--- Problem description ---
In the records below, pick out all lines containing the word "comparisons".

•••••

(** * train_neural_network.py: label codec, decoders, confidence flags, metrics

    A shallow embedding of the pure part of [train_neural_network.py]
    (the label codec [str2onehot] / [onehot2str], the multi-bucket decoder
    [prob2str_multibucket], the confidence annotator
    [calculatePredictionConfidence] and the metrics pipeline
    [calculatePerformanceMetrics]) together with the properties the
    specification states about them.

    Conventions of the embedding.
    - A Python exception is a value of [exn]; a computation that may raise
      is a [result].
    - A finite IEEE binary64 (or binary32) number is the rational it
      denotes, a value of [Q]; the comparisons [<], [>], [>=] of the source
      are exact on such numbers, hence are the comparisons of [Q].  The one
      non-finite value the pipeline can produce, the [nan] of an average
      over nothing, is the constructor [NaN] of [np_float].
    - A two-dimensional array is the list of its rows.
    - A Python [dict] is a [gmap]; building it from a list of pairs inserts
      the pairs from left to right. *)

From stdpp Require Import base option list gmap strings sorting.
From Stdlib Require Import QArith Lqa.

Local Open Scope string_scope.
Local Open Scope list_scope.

•••••

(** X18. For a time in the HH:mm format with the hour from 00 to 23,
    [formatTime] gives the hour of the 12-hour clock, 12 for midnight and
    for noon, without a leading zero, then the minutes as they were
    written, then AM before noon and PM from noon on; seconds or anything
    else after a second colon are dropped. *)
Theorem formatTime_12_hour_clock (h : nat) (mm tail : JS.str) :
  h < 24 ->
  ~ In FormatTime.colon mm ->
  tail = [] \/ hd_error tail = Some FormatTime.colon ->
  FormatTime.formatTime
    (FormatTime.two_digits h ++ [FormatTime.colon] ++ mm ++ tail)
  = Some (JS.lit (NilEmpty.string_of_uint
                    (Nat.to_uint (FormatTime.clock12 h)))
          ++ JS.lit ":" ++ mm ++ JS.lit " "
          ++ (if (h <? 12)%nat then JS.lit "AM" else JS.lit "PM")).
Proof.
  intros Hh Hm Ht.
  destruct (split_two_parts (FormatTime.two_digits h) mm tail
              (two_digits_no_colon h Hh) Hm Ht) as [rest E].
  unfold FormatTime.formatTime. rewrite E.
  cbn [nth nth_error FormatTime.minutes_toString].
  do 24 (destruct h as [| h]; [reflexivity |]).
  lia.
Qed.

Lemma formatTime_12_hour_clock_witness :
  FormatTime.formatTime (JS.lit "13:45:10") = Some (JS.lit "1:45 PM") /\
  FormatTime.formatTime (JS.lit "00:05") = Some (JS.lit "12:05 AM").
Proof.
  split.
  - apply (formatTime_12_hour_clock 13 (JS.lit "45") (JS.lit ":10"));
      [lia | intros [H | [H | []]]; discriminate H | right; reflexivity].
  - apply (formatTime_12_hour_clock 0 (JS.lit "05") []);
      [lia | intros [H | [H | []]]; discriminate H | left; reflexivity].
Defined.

•••••

--- Result of the task ---
      denotes, a value of [Q]; the comparisons [<], [>], [>=] of the source
      are exact on such numbers, hence are the comparisons of [Q].  The one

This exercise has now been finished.